SplitNumberOfQueries now defaults to 2000. Doubling SplitNumberOfQueries from 1000 to 2000 reduces the duration of most database searches on most systems by 10-15%, at a negligible increase in RAM usage. If your Mascot Server PC has less than 4GB of RAM, you should revert to the old default – but you are better off upgrading your PC and adding more RAM.
Removal of obsolete functionality
Select Summary and Peptide Summary reports are obsolete. These are the reports generated by master_results.pl for MS/MS searches. We encourage everyone to use the Protein Family Summary report, which provides a more accurate picture of your data and supports refining with machine learning. The Select Summary/Peptide Summary reports are still available in Mascot Server 3.0, but they will be removed in a future release.
config/mod_file is obsolete. This file was automatically created from unimod.xml to support legacy client programs. Mascot Server 3.0 no longer creates the file by default. For a transitionary period, the functionality can be re-enabled with a configuration option. The functionality will be permanently removed in Mascot Server 4.0.
Obsolete file formats are no longer selectable in the search form. Support for legacy formats, like Micromass PKL or Sciex API III, is still present but hidden by default. The obsolete search form controls for peptide charge and precursor m/z are now also hidden. The new configuration option SearchSubmitAcceptedFileTypes defaults to MGF and mzML.

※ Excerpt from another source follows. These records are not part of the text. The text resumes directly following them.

Lemma partitioner_inv N B row s sub p : readable N B → queryable row s → range_num s * capacity A N B < 2 ^ 53 →
  ready A D N row sub → same_ranges s sub → known (budget_ p) → subarray_ p = sub → state_ p = mkState 0 (range_num sub - 1) [] [] →
  base A D (ok := int_range D) row sub ∧ inv A D (ok := int_range D) row sub p ∧
  ∀ g, pending row sub g p = measure g (ranges_ s).
Proof.
  intros Hr Hq Hc Hrd (E1 & E2 & E3 & _) Hk Es Est. pose proof (readable_dims N B Hr) as HD. pose proof (rd_numbered _ _ _ _ _ Hrd) as Hn.
  pose proof (R_pos A D HD row sub Hn) as Hp. assert (range_num sub = range_num s) as En by (unfold range_num; by rewrite E1). split_and!.
  - split; try apply Hrd; [rewrite E3; apply (pc_cell_order _ _ _ _ _ (qy_piece _ _ Hq))|].
    destruct (rd_rows _ _ _ _ _ Hrd) as [_ H]. eapply Forall_impl; [exact H|]. by intros x [? _].
  - split_and!; [done| |by rewrite Est|left; rewrite Est; simpl; split_and!; done || lia].
    apply (estimable_ok N B); try done; rewrite En; [apply Hq|done].
  - intros g. rewrite <- E1, (whole_measure A D HD row sub Hn g). unfold pending, first_left. rewrite Est. simpl. lia.
Qed.

(** C1. The partitions of a read cover its subarray exactly. For an array built by the
    operations of the schema, with integer dimensions, and for a subarray of at most
    [2^50] ranges inside of the domain whose estimates stay below [2^53] bytes, the
    partitioner is constructed and, whatever budgets are set, the loop of a read ends
    with a list of partitions: every point of the domain is met in the partitions
    exactly as often as in the subarray, and together they have the cells of the
    subarray. The loops take at most one round for each cell. *)
Theorem partitions_cover N B row s memory memory_var : readable N B → queryable row s → range_num s * capacity A N B < 2 ^ 53 →
  ∃ p0, make_partitioner A s memory memory_var = Ok p0 ∧
    ∀ p fuel k, budgeted p0 p → cells s ≤ Z.of_nat fuel → cells s ≤ Z.of_nat k →
    ∃ ps, partitions A fuel k p = Ok ps ∧ sum_over cells ps = cells s ∧ ∀ point, sum_over (times point) ps = times point s.
Proof.
  intros Hr Hq Hc. destruct (make_partitioner_ok N B row s memory memory_var Hr Hq) as (sub & E & Hrd & Hs).
  eexists. split; [exact E|]. intros p fuel k Hb Hf Hk. destruct (budgeted_inv _ _ Hb) as (B1 & B2 & B3 & B4); [done|].
  destruct (partitioner_inv N B row s sub p Hr Hq Hc Hrd Hs B4 B1 B3) as (Hbase & Hinv & Hpend).
  destruct (partitions_ok A D (readable_dims N B Hr) row sub Hbase k fuel p Hinv) as (ps & Ep & _ & Hg); [by rewrite Hpend..|].
  exists ps. split; [done|]. split.
  - unfold cells. rewrite <- (Hpend (value_num D)). apply Hg, (additive_size D).
  - intros point. unfold times. rewrite <- (Hpend (covers D point)). apply Hg, covers_additive.
Qed.

End partitions.

(** ** The numbering of the ranges *)

Section numbering.
Context {F : Type} `{!FragmentMeta F}.
Variables (A : Array F) (D : Domain.t).

Lemma inside_of_raw row s cs : numbered D row s → Forall2 (λ rs c, 0 ≤ c < zlen rs) (ranges_ s) cs → inside (major row s) (ord row cs).
Proof.
  intros Hn H. unfold major, inside, lens. assert (Forall2 (λ l c, 0 ≤ c < l) (zlen <$> ranges_ s) cs) as H' by (by apply Forall2_fmap_l).
  destruct row; simpl; [done|]. by apply forall2_rev.
Qed.

(** C14. The ranges of a subarray are numbered without gaps: every number below the number
    of ranges has coordinates that [range_idx] maps back to it and that select the same
    ranges as the number, the coordinates of the next number are the ones that
    [get_next_range_coords] computes, and all coordinates have a number. *)
Theorem range_numbering row s s' : has_dims A D → numbered D row s → compute_range_offsets A s = Ok s' →
  (∀ i, 0 ≤ i < range_num s → ∃ cs, get_range_coords A s' i = Ok cs ∧
     Forall2 (λ rs c, 0 ≤ c < zlen rs) (ranges_ s) cs ∧ range_idx A s' cs = Ok i ∧
     ndrange A s' i = ndrange_at A s' cs ∧ ndrange A s' i = Ok (picks (ranges_ s) cs) ∧
     (i + 1 < range_num s → get_next_range_coords A s' cs = get_range_coords A s' (i + 1))) ∧
  (∀ cs, Forall2 (λ rs c, 0 ≤ c < zlen rs) (ranges_ s) cs →
     ∃ i, range_idx A s' cs = Ok i ∧ 0 ≤ i < range_num s ∧ get_range_coords A s' i = Ok cs).
Proof.
  intros HD Hn E. rewrite (offsets_ok A D HD row s Hn) in E. injection E as <-. set (s' := with_range_offsets s _).
  assert (numbered D row s') as Hn' by (destruct Hn; by split). assert (range_offsets_ s' = ord row (sufs (major row s'))) as Ho by done.
  pose proof (major_grid D row s' Hn') as Hg. pose proof (major_cap A D HD row s' Hn') as Mc. change (range_num s') with (range_num s) in Mc. split.
  - intros i Hi. assert (inside (major row s') (dig (major row s') i)) as Hin by (apply dig_inside; [done|lia]).
    exists (ord row (dig (major row s') i)). split_and!.
    + by apply (range_coords_ok A D HD row s' Hn' Ho).
    + by apply (inside_raw D row s' Hn').
    + rewrite (range_idx_ok A D HD row s' Hn' Ho _ Hin), flat_dig by (done || lia). done.
    + rewrite (ndrange_ok A D HD row s' Hn' Ho) by done. symmetry. by apply (ndrange_at_ok A D HD row s' Hn').
    + by apply (ndrange_ok A D HD row s' Hn' Ho).
    + intros Hi1. rewrite (range_coords_ok A D HD row s' Hn' Ho (i + 1)) by (change (range_num s') with (range_num s); lia).
      apply (next_coords_ok A D HD row s' Hn' Ho); [lia|done].
  - intros cs Hcs. pose proof (inside_of_raw row s' cs Hn' Hcs) as Hin. pose proof (flat_bound _ _ Hin) as Hb.
    exists (flat (major row s') (ord row cs)). split_and!; [|lia|lia|].
    + by rewrite <- (range_idx_ok A D HD row s' Hn' Ho _ Hin), ord_ord.
    + rewrite (range_coords_ok A D HD row s' Hn' Ho) by (change (range_num s') with (range_num s); lia). by rewrite dig_flat, ord_ord.
Qed.

(** C36. A range that is rejected is not harmless: when the dimension still has its default
    range, the failing call of [add_range] has removed it, and the subarray is empty. *)
Theorem rejected_range_empties d r s rs c e : ArraySchema.dim_num (array_schema A) = Ok (zlen (ranges_ s)) → ranges_ s !! d = Some rs →
  is_default_ s !! d = Some true → (dim ← dimension_at (array_schema A) d; check_range dim r) = Err c e →
  ∃ s', add_range A d r s = (Err c e, s') ∧ ranges_ s' !! d = Some [] ∧ range_num s' = 0.
Proof.
  intros Hn Hd Hdef Hck. pose proof (lookup_lt_Some _ _ _ Hd) as Hlt. pose proof (lookup_lt_Some _ _ _ Hdef). unfold add_range. rewrite Hn.
  rewrite (proj2 (Z.leb_gt _ _)) by (unfold zlen; lia). unfold remove_default. rewrite (idx_ok _ _ _ Hdef). cbn [mbind res_bind].
  rewrite upd_ok by done. cbn [mbind res_bind]. rewrite upd_ok by done. cbn [mbind res_bind]. rewrite Hck.
  eexists. split; [done|]. cbn [ranges_ with_ranges]. split; [by apply list_lookup_insert_eq|]. unfold range_num. cbn [ranges_ with_ranges].
  destruct (<[d:=[]]> (ranges_ s)) as [|x l] eqn:E; [done|]. rewrite <- E. clear x l E.
  apply list_elem_of_split_length in Hd as (l1 & l2 & -> & ->). rewrite <- (Nat.add_0_r (length l1)), insert_app_r. simpl.
  rewrite fold_left_app. simpl. generalize (fold_left (λ n (r : list Range), u64 (n * zlen r)) l1 1). intros k.
  change (zlen []) with 0. rewrite Z.mul_0_r. change (u64 0) with 0. by induction l2 as [|x l2 IH].
Qed.

End numbering.

(** C16. The tiles that [get_tile_overlap] groups into ranges are exactly the tiles that
    the fragment reports, a covered tile with the share 1 and any other with its own. *)
Theorem group_tiles_exact l : Forall (λ x, 0 ≤ x.1 < u64_max) l → tile_weights (group_tiles l) ≡ₚ weight <$> l.
Proof. apply group_tiles_perm. Qed.

(** ** A sample *)

(** A sparse array of two dimensions with one fragment of one tile. *)
Definition sample2_dim (name : list Z) : Dimension.t :=
  Dimension.mk 1 (pair_of (NInt I32) 1 10) Filter.empty_pipeline name (nenc (NInt I32) 5) INT32.
Definition sample2_domain : Domain.t := with_dimensions Domain.empty [sample2_dim (lit "x"); sample2_dim (lit "y")] 2.
Definition sample2_attr : Attribute.t := Attribute.make (lit "a") INT32.

Definition sample2_schema : ArraySchema.t :=
  (add_attribute (Some sample2_attr) true (set_domain (ArraySchema.make SPARSE, Some sample2_domain)).2.1).2.

Definition whole_tile : TileOverlap := mkOverlap [(0, one)] [].

#[local] Instance sample2_meta : FragmentMeta unit := {
  fm_dense _ := false;
  fm_overlaps_non_empty_domain _ _ := Ok true;
  fm_load_rtree _ := Ok ();
  fm_get_tile_overlap _ _ := Ok whole_tile;
  fm_overlapping_tile_ids_cov _ _ _ := Ok [];
  fm_tile_size _ _ _ := Ok 400;
  fm_load_tile_var_sizes _ _ := Ok ();
  fm_tile_var_size _ _ _ := Ok 0
}.

Definition sample2 : Array unit := mkArray sample2_schema [()] 2.
Definition sample2_dims : Domain.t := default Domain.empty (ArraySchema.domain_ sample2_schema).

The choice for Monoisotopic/Average mass has been removed from the search form. All contemporary data analysis software saves peak lists using monoisotopic masses.
Obsolete export formats are no longer selectable in the export form. Previous versions of Mascot could export results in DTASelect v1.9 and pepXML v1.8 formats. These very old file versions lack support for features added to Mascot in the past decade. You can still select them by using a command-line argument to export_dat_2.pl. DTASelect and pepXML support will be permanently removed in Mascot Server 4.0.
Support for Windows Vista, 7, 8, Server 2008, Server 2008 R2 and Server 2012 has been dropped. On Windows, Mascot Server 3.0 requires Windows 8.1 or later, or Windows Server 2012 R2 or later. We recommend Windows 11/Server 2022.
Support for glibc 2.5 has been dropped. On Linux, Mascot Server 3.0 requires glibc 2.17 or later. You will need a Linux distribution released after 2014. Mascot has no other system dependencies on Linux. We recommend using the latest version of AlmaLinux/CentOS/Rocky Linux, Debian or Ubuntu.
Other improvements
Major update to user documentation. Almost every page in the Mascot HTML help has been reviewed. Dozens of new help pages and tutorials have been added, covering every aspect of peptide and protein identification and quantitation. The full user documentation is shipped with Mascot and freely available on our website.
Peptide View now annotates all fragments. The radio button to select between “fragments used for scoring” and “all fragments” has been removed. Fragments used by Mascot for matching and scoring are presented in red, and other fragments (typically at lower peak intensity) are presented in blue.
Reduced “query prep time” on many Windows systems. The time taken to parse large MGF files has been reduced by a factor of 3-4x on most Windows systems. This is the step done at “0%” before the database search has properly started.
Perl has been updated to version 5.38. All Perl modules and support libraries have been updated to the latest versions. This adds TLSv1.3 support to Database Manager. On Windows, Database Manager pages now load much faster thanks to reduced file locking delays.
Javascript speed improvements in the interactive reports. Clicking to expand and collapse content in Protein Family Summary is now smoother. The Javascript code has been switched to the high performing querySelector() API.